YOUR INSTRUCTIONS: Of all the lines below, return only those starting with the line holding "The development follows" and going on through the line holding "modelled as [Z];", exactly as written.

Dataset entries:
(** * autorelease: a shallow embedding of the release orchestration code

    The development follows the TypeScript sources:
    - [src/utils/helpers.ts]      : [calculateNewVersion], [parseSummary], [updateSection];
    - [src/handlers/configService] : [ConfigService] ([loadConfig], [mergeConfigs], [callOpenAI]);
    - [src/handlers/prService.ts] : [PRService] (the two merge handlers and their helpers);
    - [src/events.ts]             : [probotHandler].

    JavaScript strings are sequences of code units; they are modelled as
    lists of 8-bit characters.  Regular expressions of the source are
    embedded as the matchers they denote, each one next to the literal it
    comes from.  JavaScript numbers that hold integers are modelled as [Z];
    this is exact up to [MAX_SAFE_INTEGER]. *)

From Stdlib Require Import String Ascii.
From Stdlib Require Import List ZArith NArith Lia Bool Arith QArith.
Import ListNotations.
Import Corelib.Init.Datatypes.

Local Open Scope list_scope.
Local Open Scope nat_scope.

(* ====================================================================== *)
(** * JavaScript strings *)
(* ====================================================================== *)

Module JS.

Definition str := list ascii.

(** A string literal of the source. *)
Definition lit (s : string) : str := list_ascii_of_string s.

Definition ch (n : nat) : ascii := ascii_of_nat n.
(** * grimoire_elk.enriched.utils: incremental-enrichment helpers

    A shallow embedding of [get_repository_filter], [get_time_diff_days],
    [unixtime_to_datetime], [get_last_enrich], [get_min_last_enrich] and
    [get_diff_current_date] of [grimoire_elk/enriched/utils.py], with the
    Python values, exceptions and library calls they rely on. *)

From Stdlib Require Import ZArith String Ascii List Bool Lia.
From Stdlib Require Import Floats.SpecFloat.
From stdpp Require Import base gmap strings list.

#[local] Set Warnings "-register-all".
#[local] Open Scope string_scope.
#[local] Open Scope Z_scope.

(** ** Python exceptions and the error monad *)

Inductive exn :=
| AttributeError
| TypeError
| JSONDecodeError
| ParserError.

Inductive result (A : Type) :=
| Ok (a : A)
| Raise (e : exn).
Arguments Ok {A} a.
Arguments Raise {A} e.

#[global] Instance result_ret : MRet result := fun A a => Ok a.
#[global] Instance result_bind : MBind result := fun A B k r =>
  match r with
  | Ok a => k a
  | Raise e => Raise e
  end.

(** [try: body except AttributeError: handler] *)
Definition try_except_AttributeError {A} (body handler : result A) : result A :=
  match body with
  | Raise AttributeError => handler
  | r => r
  end.

(** An attribute of a Python object: it may not exist at all, and reading
    a missing one raises [AttributeError]. *)
Inductive attr (A : Type) :=
| NoAttr
| Attr (v : A).
Arguments NoAttr {A}.
Arguments Attr {A} v.

Definition getattr {A} (a : attr A) : result A :=
  match a with
  | Attr v => Ok v
  | NoAttr => Raise AttributeError
  end.

(** ** [datetime.datetime]

    The date and time fields are held as the number of microseconds they
    spell since 0001-01-01T00:00:00 (the proleptic Gregorian ordinal that
    [datetime] itself uses for arithmetic); [tzinfo] is [None] for a
    naive value and otherwise the UTC offset, in microseconds. *)

Record datetime := mk_datetime {
  wall : Z;
  tzinfo : option Z
}.

Definition US_PER_SECOND : Z := 1000000.
Definition US_PER_DAY : Z := 86400 * US_PER_SECOND.

Definition is_leap (y : Z) : bool :=
  (y mod 4 =? 0) && (negb (y mod 100 =? 0) || (y mod 400 =? 0)).

Definition days_before_year (y : Z) : Z :=
  let y1 := y - 1 in y1 * 365 + y1 / 4 - y1 / 100 + y1 / 400.

Definition days_in_month (y m : Z) : Z :=
  if m =? 2 then (if is_leap y then 29 else 28)
  else if (m =? 4) || (m =? 6) || (m =? 9) || (m =? 11) then 30
  else 31.

Fixpoint days_before_month_aux (y : Z) (n : nat) : Z :=
  match n with
  | O => 0
  | S k => days_before_month_aux y k + days_in_month y (Z.of_nat n)
  end.

Definition days_before_month (y m : Z) : Z :=
  days_before_month_aux y (Z.to_nat (m - 1)).

(** [datetime(y, m, d, hh, mm, ss).toordinal() - 1], in microseconds *)
Definition naive (y m d hh mm ss : Z) : datetime :=
  {| wall := (days_before_year y + days_before_month y m + (d - 1)) * US_PER_DAY
             + ((hh * 60 + mm) * 60 + ss) * US_PER_SECOND;
     tzinfo := None |}.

SOLUTION TO THIS PROBLEM:
    The development follows the TypeScript sources:
    - [src/utils/helpers.ts]      : [calculateNewVersion], [parseSummary], [updateSection];
    - [src/handlers/configService] : [ConfigService] ([loadConfig], [mergeConfigs], [callOpenAI]);
    - [src/handlers/prService.ts] : [PRService] (the two merge handlers and their helpers);
    - [src/events.ts]             : [probotHandler].

    JavaScript strings are sequences of code units; they are modelled as
    lists of 8-bit characters.  Regular expressions of the source are
    embedded as the matchers they denote, each one next to the literal it
    comes from.  JavaScript numbers that hold integers are modelled as [Z];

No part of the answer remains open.